*Provided material:*
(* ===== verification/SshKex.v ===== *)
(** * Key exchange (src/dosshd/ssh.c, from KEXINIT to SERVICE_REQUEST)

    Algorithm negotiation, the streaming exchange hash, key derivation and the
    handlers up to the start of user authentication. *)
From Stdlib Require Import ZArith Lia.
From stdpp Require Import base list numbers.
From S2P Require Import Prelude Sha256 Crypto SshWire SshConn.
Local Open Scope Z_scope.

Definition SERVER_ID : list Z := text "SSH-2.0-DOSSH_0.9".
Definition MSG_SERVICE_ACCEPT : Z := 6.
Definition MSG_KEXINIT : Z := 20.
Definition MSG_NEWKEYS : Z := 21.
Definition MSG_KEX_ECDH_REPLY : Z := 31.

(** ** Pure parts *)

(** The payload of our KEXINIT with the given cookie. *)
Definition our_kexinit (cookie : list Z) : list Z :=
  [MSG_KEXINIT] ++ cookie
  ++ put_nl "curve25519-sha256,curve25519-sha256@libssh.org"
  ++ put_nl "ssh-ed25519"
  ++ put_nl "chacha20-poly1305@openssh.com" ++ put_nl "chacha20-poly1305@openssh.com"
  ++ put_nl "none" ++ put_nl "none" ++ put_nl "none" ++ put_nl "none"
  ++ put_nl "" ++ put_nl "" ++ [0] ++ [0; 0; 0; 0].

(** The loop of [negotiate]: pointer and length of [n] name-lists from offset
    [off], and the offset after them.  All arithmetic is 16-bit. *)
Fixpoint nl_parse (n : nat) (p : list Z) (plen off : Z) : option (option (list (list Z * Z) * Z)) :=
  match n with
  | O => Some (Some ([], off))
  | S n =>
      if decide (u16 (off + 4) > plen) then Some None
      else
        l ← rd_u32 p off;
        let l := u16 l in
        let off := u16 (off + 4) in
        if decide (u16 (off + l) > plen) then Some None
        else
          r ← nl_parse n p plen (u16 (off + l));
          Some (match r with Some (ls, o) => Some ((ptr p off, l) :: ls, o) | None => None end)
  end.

...

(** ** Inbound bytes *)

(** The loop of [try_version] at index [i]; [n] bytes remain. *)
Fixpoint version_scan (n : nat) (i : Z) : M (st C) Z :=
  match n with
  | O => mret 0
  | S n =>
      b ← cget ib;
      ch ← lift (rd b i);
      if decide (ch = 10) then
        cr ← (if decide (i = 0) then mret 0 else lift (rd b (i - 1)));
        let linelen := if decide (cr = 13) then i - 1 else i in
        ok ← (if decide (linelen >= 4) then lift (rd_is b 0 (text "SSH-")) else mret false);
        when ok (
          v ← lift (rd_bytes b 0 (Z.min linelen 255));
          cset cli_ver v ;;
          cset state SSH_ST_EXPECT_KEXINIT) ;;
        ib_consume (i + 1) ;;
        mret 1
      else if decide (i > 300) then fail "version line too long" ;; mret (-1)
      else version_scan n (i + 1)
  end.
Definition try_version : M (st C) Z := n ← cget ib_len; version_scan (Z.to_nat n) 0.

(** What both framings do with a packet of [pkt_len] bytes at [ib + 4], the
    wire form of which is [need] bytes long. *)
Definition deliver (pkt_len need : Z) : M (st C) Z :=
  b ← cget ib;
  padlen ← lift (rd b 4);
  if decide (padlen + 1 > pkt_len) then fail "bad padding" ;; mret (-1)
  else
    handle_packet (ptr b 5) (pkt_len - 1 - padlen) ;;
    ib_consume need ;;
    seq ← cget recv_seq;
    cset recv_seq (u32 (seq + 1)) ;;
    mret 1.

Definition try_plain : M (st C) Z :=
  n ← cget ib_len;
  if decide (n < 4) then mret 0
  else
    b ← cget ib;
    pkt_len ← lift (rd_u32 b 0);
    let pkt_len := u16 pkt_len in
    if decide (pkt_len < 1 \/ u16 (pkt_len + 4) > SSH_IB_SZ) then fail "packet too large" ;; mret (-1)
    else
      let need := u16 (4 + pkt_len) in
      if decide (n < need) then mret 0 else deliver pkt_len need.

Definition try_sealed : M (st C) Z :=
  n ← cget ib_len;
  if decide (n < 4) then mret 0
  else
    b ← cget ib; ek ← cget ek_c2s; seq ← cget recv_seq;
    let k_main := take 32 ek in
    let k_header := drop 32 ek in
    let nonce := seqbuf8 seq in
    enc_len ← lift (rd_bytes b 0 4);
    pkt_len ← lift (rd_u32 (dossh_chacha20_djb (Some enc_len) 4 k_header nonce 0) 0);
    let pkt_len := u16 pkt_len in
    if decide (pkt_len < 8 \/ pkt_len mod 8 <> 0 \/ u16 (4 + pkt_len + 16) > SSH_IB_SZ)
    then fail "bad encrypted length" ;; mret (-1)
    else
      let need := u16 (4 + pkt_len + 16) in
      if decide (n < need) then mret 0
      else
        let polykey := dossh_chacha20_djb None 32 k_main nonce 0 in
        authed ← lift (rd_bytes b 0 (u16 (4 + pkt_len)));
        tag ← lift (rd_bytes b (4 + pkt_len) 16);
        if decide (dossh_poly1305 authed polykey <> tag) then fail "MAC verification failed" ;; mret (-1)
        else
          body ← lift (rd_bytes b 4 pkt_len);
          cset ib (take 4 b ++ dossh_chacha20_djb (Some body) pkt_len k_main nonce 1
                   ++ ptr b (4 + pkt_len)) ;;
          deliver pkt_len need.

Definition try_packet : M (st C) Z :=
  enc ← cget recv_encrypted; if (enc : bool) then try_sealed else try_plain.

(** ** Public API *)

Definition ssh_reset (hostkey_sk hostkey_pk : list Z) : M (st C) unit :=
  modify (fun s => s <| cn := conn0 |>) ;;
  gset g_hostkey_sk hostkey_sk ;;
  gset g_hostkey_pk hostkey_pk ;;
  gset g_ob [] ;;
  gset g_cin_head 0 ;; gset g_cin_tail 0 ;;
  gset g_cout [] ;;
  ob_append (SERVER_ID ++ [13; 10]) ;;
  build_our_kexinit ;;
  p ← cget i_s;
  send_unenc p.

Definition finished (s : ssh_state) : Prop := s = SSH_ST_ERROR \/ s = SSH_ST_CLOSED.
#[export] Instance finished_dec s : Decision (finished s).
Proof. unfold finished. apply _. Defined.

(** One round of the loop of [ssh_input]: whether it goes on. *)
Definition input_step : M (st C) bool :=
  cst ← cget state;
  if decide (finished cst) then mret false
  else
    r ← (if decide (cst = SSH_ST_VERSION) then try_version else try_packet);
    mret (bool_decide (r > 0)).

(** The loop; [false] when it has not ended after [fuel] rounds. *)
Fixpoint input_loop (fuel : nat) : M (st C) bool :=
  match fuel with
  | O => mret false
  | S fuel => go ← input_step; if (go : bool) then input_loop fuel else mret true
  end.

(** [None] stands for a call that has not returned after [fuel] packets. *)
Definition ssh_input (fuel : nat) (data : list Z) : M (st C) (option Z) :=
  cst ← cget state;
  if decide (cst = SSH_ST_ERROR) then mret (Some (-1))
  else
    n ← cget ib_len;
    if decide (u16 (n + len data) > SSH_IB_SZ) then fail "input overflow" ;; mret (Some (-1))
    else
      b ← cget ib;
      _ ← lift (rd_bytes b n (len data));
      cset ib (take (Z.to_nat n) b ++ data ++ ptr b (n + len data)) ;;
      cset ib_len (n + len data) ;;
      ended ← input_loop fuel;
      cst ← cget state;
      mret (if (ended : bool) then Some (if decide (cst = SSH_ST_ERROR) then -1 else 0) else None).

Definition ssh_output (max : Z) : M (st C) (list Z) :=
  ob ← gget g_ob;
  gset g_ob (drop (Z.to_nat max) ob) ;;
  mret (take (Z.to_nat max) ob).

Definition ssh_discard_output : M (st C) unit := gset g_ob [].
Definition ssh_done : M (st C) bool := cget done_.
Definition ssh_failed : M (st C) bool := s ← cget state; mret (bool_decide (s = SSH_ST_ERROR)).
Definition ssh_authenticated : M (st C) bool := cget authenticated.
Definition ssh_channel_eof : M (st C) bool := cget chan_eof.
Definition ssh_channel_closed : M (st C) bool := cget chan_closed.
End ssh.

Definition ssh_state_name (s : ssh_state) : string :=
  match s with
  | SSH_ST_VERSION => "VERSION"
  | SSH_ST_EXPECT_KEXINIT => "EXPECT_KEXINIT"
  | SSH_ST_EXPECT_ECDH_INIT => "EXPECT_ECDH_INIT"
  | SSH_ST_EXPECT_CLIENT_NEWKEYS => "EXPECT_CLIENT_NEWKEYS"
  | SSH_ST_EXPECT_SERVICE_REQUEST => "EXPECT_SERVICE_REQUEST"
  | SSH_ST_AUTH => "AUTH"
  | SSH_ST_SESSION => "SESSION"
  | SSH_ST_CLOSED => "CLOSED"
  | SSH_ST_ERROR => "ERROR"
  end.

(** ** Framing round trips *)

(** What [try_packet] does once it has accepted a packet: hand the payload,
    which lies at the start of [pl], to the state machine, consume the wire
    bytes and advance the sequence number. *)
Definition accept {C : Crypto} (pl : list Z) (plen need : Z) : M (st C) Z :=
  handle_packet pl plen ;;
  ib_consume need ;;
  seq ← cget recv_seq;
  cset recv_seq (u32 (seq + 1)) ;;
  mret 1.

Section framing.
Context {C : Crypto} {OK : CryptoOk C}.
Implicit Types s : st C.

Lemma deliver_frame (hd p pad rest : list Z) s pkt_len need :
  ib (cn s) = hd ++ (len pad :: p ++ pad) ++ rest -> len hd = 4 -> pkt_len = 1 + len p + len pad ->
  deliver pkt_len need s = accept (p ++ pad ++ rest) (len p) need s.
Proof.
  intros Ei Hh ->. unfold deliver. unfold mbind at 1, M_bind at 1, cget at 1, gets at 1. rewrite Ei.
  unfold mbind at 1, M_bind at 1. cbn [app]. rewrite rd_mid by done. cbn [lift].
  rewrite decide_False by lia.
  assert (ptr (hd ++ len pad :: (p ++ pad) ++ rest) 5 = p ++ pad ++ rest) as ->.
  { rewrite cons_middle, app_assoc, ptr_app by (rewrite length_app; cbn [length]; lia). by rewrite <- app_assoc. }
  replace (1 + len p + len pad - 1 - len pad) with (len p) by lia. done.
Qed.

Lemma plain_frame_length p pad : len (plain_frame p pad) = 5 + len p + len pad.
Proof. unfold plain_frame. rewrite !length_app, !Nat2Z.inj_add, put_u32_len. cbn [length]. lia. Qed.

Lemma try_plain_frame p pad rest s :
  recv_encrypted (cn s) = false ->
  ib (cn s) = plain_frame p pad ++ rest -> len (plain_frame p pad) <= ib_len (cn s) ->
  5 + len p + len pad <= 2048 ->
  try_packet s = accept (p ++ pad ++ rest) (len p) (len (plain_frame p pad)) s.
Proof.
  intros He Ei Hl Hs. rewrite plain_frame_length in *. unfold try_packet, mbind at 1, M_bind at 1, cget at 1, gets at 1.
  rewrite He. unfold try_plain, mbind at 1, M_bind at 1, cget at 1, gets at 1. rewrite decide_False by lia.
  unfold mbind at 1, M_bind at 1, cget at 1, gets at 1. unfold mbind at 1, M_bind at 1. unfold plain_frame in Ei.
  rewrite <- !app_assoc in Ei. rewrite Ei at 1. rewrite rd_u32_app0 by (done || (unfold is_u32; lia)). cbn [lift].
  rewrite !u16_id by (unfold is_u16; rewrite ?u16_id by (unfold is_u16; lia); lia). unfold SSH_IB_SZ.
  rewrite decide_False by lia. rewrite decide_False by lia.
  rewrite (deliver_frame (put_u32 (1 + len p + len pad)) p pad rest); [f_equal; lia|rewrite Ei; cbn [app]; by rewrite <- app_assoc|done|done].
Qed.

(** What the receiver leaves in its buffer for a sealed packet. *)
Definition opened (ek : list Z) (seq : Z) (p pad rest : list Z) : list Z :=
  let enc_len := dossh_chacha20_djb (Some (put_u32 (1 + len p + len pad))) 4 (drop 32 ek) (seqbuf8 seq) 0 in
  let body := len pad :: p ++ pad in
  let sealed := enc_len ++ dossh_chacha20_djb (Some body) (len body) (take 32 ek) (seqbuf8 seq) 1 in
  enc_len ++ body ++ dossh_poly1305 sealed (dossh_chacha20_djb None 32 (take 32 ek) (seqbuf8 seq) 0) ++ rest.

*Action item:* Which lines in the records above contain the word "option"? Return each of them.

*Response box:*
Fixpoint nl_parse (n : nat) (p : list Z) (plen off : Z) : option (option (list (list Z * Z) * Z)) :=
Definition ssh_input (fuel : nat) (data : list Z) : M (st C) (option Z) :=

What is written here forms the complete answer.